Lemma database_name_not_logical name : logical (database_name name) = false.
Proof.
  assert (∀ s, s ∈ ["OR"; "AND"; "NOT"] → database_name name ≠ s) as H.
  { intros s Hs E. unfold database_name in E.
    assert (Str.has_char underscore s = false ∧ no_upper s = false) as [Hu Hn].
    { repeat (apply elem_of_cons in Hs as [->|Hs]; [done|]). by apply not_elem_of_nil in Hs. }
    destruct (Str.has_char underscore name) eqn:En; [congruence|].
    assert (no_upper (to_snake_case name) = true) by apply lower_no_upper. congruence. }
  unfold logical. apply not_true_iff_false. intros Hs%str_in_true. by eapply H.
Qed.

Section flat.
Context (res : resolver) (view jsonb : string) (tc : option (list string)).
Context (rec : pyval → result where_clause).
Context (Hrec : ∀ name v w, logical name = false → rec (PDict [(name, v)]) = Ok w → only_conditions w).

(** A step of a loop that appends conditions that do not depend on what is there. *)
Definition appends {B} (f : collected → B → result collected) : Prop :=
  ∀ acc x,
    match f nothing x with
    | Ok a => ∃ cs, a = add_conditions nothing cs ∧ f acc x = Ok (add_conditions acc cs)
    | Err e => f acc x = Err e
    end.

Lemma add_conditions_nil acc : add_conditions acc [] = acc.
Proof using Type. destruct acc. unfold add_conditions. cbn. by rewrite app_nil_r. Qed.

Lemma add_conditions_app acc cs cs' :
  add_conditions (add_conditions acc cs) cs' = add_conditions acc (cs ++ cs').
Proof using Type. unfold add_conditions. cbn. by rewrite app_assoc. Qed.

Lemma appends_loop {B} (f : collected → B → result collected) l acc :
  appends f →
  match foldR f nothing l with
  | Ok a => ∃ cs, a = add_conditions nothing cs ∧ foldR f acc l = Ok (add_conditions acc cs)
  | Err e => foldR f acc l = Err e
  end.
Proof using Type.
  intros Hf.
  enough (∀ cs, match foldR f (add_conditions nothing cs) l with
                | Ok a => ∃ cs', a = add_conditions nothing (cs ++ cs')
                    ∧ foldR f (add_conditions acc cs) l = Ok (add_conditions acc (cs ++ cs'))
                | Err e => foldR f (add_conditions acc cs) l = Err e
                end) as H.
  { specialize (H []). by rewrite !add_conditions_nil in H. }
  induction l as [|x l IH]; intros cs; cbn.
  - exists []. by rewrite app_nil_r.
  - pose proof (Hf (add_conditions nothing cs) x) as H1.
    pose proof (Hf (add_conditions acc cs) x) as H2.
    destruct (f nothing x) as [a|e]; [|by rewrite H1, H2].
    destruct H1 as (cs1 & -> & ->), H2 as (cs2 & E & ->). injection E as <-. cbn.
    rewrite !add_conditions_app. specialize (IH (cs ++ cs1)).
    destruct (foldR f _ l); [|exact IH]. destruct IH as (cs' & -> & ->).
    exists (cs1 ++ cs'). by rewrite !app_assoc.
Qed.

Lemma appends_nothing {B} (f : collected → B → result collected) acc x :
  f nothing x = Ok nothing → f acc x = Ok acc →
  match f nothing x with
  | Ok a => ∃ cs, a = add_conditions nothing cs ∧ f acc x = Ok (add_conditions acc cs)
  | Err e => f acc x = Err e
  end.
Proof using Type. intros -> ->. exists []. by rewrite !add_conditions_nil. Qed.

Lemma appends_fk field : appends (fk_field jsonb field).
Proof using Type.
  intros acc item. unfold fk_field. cbn zeta.
  destruct (item.2); try (exists []; by rewrite !add_conditions_nil).
  destruct (operator_conditions _ _); cbn; eauto.
Qed.

Lemma appends_jsonb field : appends (jsonb_field jsonb rec field).
Proof using Hrec.
  intros acc item. unfold jsonb_field. cbn zeta.
  destruct (item.2) as [| | | | | | | | | | |ops| |];
    try (exists []; by rewrite !add_conditions_nil).
  destruct (existsb _ ops).
  - destruct (rec _) as [w|] eqn:Hw; cbn; [|done].
    apply Hrec in Hw; [|apply database_name_not_logical].
    destruct w as [cs op nested not], Hw as (_ & -> & ->). cbn.
    eexists. split; [done|]. unfold add_conditions. cbn. by rewrite app_nil_r.
  - destruct (operator_conditions _ _); cbn; eauto.
Qed.

Lemma appends_field : appends (λ acc item, field_step res view jsonb tc rec acc item.1 item.2).
Proof using Hrec.
  intros acc [name v]. unfold field_step. cbn [fst snd].
  destruct (_reject_operator_suffix_key _ _ _ _); cbn; [|done]. cbn zeta.
  destruct (_fold_vector_filter _) as [d|]; cbn; [|done].
  destruct (_is_nested_object_filter _ _ _ _ _) as [[[] []]|]; cbn; try done.
  - apply appends_loop, appends_fk.
  - apply appends_loop, appends_jsonb.
  - destruct (direct_field _ _ _ _ _ _); cbn; eauto.
  - destruct (direct_field _ _ _ _ _ _); cbn; eauto.
Qed.
End flat.

Lemma logical_cases name :
  logical name = false →
  (name =s "OR") = false ∧ (name =s "AND") = false ∧ (name =s "NOT") = false.
Proof.
  intros H. assert (∀ s, s ∈ ["OR"; "AND"; "NOT"] → (name =s s) = false) as Hs.
  { intros s Hs. apply not_true_iff_false. intros ->%bool_decide_eq_true. unfold logical in H.
    apply str_in_true in Hs. congruence. }
  split_and!; apply Hs; set_solver.
Qed.

(** Without logical keys the clause is a list of conditions under AND. *)
Lemma normalize_flat fuel res view jsonb tc items w :
  Forall (λ kv, logical kv.1 = false) items →
  normalize_dict_where fuel res view jsonb tc (PDict items) = Ok w → only_conditions w.
Proof.
  revert tc items w. induction fuel as [|fuel IH]; intros tc items w Hl; [done|].
  cbn [normalize_dict_where]. destruct (negb _); [done|]. cbn zeta.
  set (tc' := columns_of res view tc). set (rec := normalize_dict_where fuel res view jsonb tc').
  intros (acc & Hacc & Hi)%bind_Ok. apply clause_init_id in Hi as ->.
  rewrite (foldR_ext _ (λ acc item, field_step res view jsonb tc' rec acc item.1 item.2)) in Hacc.
  - pose proof (appends_loop (λ acc item, field_step res view jsonb tc' rec acc item.1 item.2)
      items nothing) as H. fold nothing in Hacc. rewrite Hacc in H. destruct H as (cs & -> & _); [|done].
    apply appends_field. intros name v w' Hname. apply IH. by constructor.
  - intros a [name v] Hin. eapply Forall_forall in Hl; [|exact Hin].
    apply logical_cases in Hl as (H1 & H2 & H3). cbn [fst] in *. unfold item_step. by rewrite H1, H2, H3.
Qed.

(** What has been collected holds when all of it does. *)
Definition holds_so_far (sat : field_condition → bool) (acc : collected) : bool :=
  forallb sat (conditions acc) && forallb (holds sat) (nested_clauses acc)
  && match not_clause acc with Some w => negb (holds sat w) | None => true end.

Lemma forallb_map {A B} (f : A → B) (p : B → bool) l : forallb p (map f l) = forallb (p ∘ f) l.
Proof. induction l as [|x l IH]; cbn; [done|]. by rewrite IH. Qed.

Lemma existsb_map {A B} (f : A → B) (p : B → bool) l : existsb p (map f l) = existsb (p ∘ f) l.
Proof. induction l as [|x l IH]; cbn; [done|]. by rewrite IH. Qed.

Lemma holds_and sat cs nested not :
  holds sat (Clause cs "AND" nested not)
  = holds_so_far sat {| conditions := cs; nested_clauses := nested; not_clause := not |}.
Proof.
  unfold holds_so_far. cbn [holds conditions nested_clauses not_clause].
  change ("AND" =s "OR") with false. cbn iota.
  rewrite !List.forallb_app, !forallb_map, <- andb_assoc. f_equal. f_equal.
  destruct not; cbn; by rewrite ?andb_true_r.
Qed.

Lemma holds_add_conditions sat acc cs :
  holds_so_far sat (add_conditions acc cs) = holds_so_far sat acc && forallb sat cs.
Proof.
  unfold holds_so_far. cbn. rewrite List.forallb_app.
  destruct (forallb sat (conditions acc)), (forallb sat cs); cbn;
    by rewrite ?andb_true_r, ?andb_false_r.
Qed.

Lemma holds_add_nested sat acc ws :
  holds_so_far sat (add_nested acc ws) = holds_so_far sat acc && forallb (holds sat) ws.
Proof.
  unfold holds_so_far. cbn. rewrite List.forallb_app.
  destruct (forallb sat (conditions acc)), (forallb (holds sat) ws); cbn;
    by rewrite ?andb_true_r, ?andb_false_r.
Qed.

Section meaning.
Context (res : resolver) (view jsonb : string) (sat : field_condition → bool).

(** The clause of a dictionary holds when the dictionary's items do; it is an AND. *)
Definition means (fuel : nat) (tc : option (list string)) (w : pyval) (c : where_clause) : Prop :=
  holds sat c = asks res view jsonb sat fuel tc w
  ∧ ∃ cs nested not, c = Clause cs "AND" nested not.

Section step.
Context (fuel : nat) (tc : option (list string)).
Notation rec := (normalize_dict_where fuel res view jsonb tc).
Notation truth := (asks res view jsonb sat fuel tc).
Context (Hrec : ∀ w c, distinct_keys w → rec w = Ok c → means fuel tc w c).

Lemma or_step l ws :
  Forall distinct_keys l → mapR rec l = Ok ws → existsb (holds sat) ws = existsb truth l.
Proof using Hrec.
  intros Hd Hws%mapR_Ok. induction Hws as [|w c l ws Hw _ IH]; [done|].
  inversion_clear Hd as [|? ? Hdw Hdl]. cbn. destruct (Hrec _ _ Hdw Hw) as [-> _]. by rewrite IH.
Qed.

Lemma and_loop l acc acc' :
  Forall distinct_keys l → foldR (and_step rec) acc l = Ok acc' →
  holds_so_far sat acc' = holds_so_far sat acc && forallb truth l
  ∧ not_clause acc' = not_clause acc.
Proof using Hrec.
  revert acc. induction l as [|w l IH]; intros acc Hd; cbn [foldR].
  { intros [= <-]. cbn. by rewrite andb_true_r. }
  intros (a & Ha & Hl)%bind_Ok. inversion_clear Hd as [|? ? Hdw Hdl].
  destruct (IH a Hdl Hl) as [-> ->]. cbn [forallb]. rewrite andb_assoc.
  unfold and_step in Ha. apply bind_Ok in Ha as (c & Hc & Ha).
  destruct (Hrec _ _ Hdw Hc) as [Hm (cs & nested & not & ->)]. rewrite <- Hm.
  destruct nested as [|n nested]; [destruct not as [o|]|]; injection Ha as <-.
  - rewrite holds_add_nested. cbn [forallb]. by rewrite andb_true_r.
  - rewrite holds_add_conditions, holds_and. unfold holds_so_far at 3. cbn.
    by rewrite !andb_true_r.
  - rewrite holds_add_nested. cbn [forallb]. by rewrite andb_true_r.
Qed.

(** One item: its truth is added, and only [NOT] changes the negation. *)
Lemma item_meaning acc item acc' :
  distinct_keys item.2 → (item.1 = "NOT" → not_clause acc = None) →
  item_step res view jsonb tc rec acc item = Ok acc' →
  holds_so_far sat acc'
  = holds_so_far sat acc
    && (if item.1 =s "OR" then
          match item.2 with PList ((_ :: _) as l) => existsb truth l | _ => true end
        else if item.1 =s "AND" then
          match item.2 with PList l => forallb truth l | _ => true end
        else if item.1 =s "NOT" then
          match item.2 with PDict _ => negb (truth item.2) | _ => true end
        else forallb sat (field_conditions res view jsonb fuel tc item.1 item.2))
  ∧ (item.1 ≠ "NOT" → not_clause acc' = not_clause acc).
Proof using Hrec.
  destruct item as [name v]. cbn [fst snd]. intros Hd Hnot. unfold item_step, Str.eqb.
  destruct (bool_decide_reflect (name = "OR")) as [->|H1].
  { destruct v as [| | | | | | | | |l| | | |]; try (intros [= <-]; by rewrite andb_true_r).
    inversion Hd as [|? Hl E|? ? Hl]; [|by destruct (Hl l)]; subst.
    intros (ws & Hws & H)%bind_Ok. pose proof (or_step _ _ Hl Hws) as Hor.
    destruct ws as [|w ws].
    - apply mapR_Ok in Hws. inversion Hws; subst. injection H as <-. by rewrite andb_true_r.
    - apply bind_Ok in H as (c & Hc & [= <-]). apply clause_init_id in Hc as ->.
      rewrite holds_add_nested. cbn [forallb]. rewrite andb_true_r. split; [|done]. f_equal.
      destruct l as [|x l]; [discriminate Hws|]. rewrite <- Hor. cbn [holds].
      change ("OR" =s "OR") with true. cbn iota.
      by rewrite app_nil_r, app_nil_l, existsb_map. }
  destruct (bool_decide_reflect (name = "AND")) as [->|H2].
  { destruct v as [| | | | | | | | |l| | | |]; try (intros [= <-]; by rewrite andb_true_r).
    inversion Hd as [|? Hl E|? ? Hl]; [|by destruct (Hl l)]; subst.
    intros H. destruct (and_loop _ _ _ Hl H); auto. }
  destruct (bool_decide_reflect (name = "NOT")) as [->|H3].
  { destruct v as [| | | | | | | | | | |d| |]; try (intros [= <-]; by rewrite andb_true_r).
    intros (c & Hc & [= <-])%bind_Ok. destruct (Hrec _ _ Hd Hc) as [<- _]. split; [|done].
    unfold holds_so_far. cbn. by rewrite (Hnot eq_refl), andb_true_r. }
  intros H. unfold field_conditions.
  pose proof (appends_field res view jsonb tc rec) as Hf.
  assert (∀ name v w, logical name = false → rec (PDict [(name, v)]) = Ok w → only_conditions w) as Hflat.
  { intros n u w Hn. apply normalize_flat. by constructor. }
  specialize (Hf Hflat acc (name, v)). cbn [fst snd] in Hf.
  destruct (field_step _ _ _ _ _ nothing _ _) as [a|e]; [|congruence].
  destruct Hf as (cs & -> & E). rewrite E in H. injection H as <-. split; [|done].
  apply holds_add_conditions.
Qed.
End step.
•••
# Exercise aim
Copy every line of the material above in which the word "PDict" appears.

# Task response
Context (Hrec : ∀ name v w, logical name = false → rec (PDict [(name, v)]) = Ok w → only_conditions w).
  normalize_dict_where fuel res view jsonb tc (PDict items) = Ok w → only_conditions w.
          match item.2 with PDict _ => negb (truth item.2) | _ => true end
  assert (∀ name v w, logical name = false → rec (PDict [(name, v)]) = Ok w → only_conditions w) as Hflat.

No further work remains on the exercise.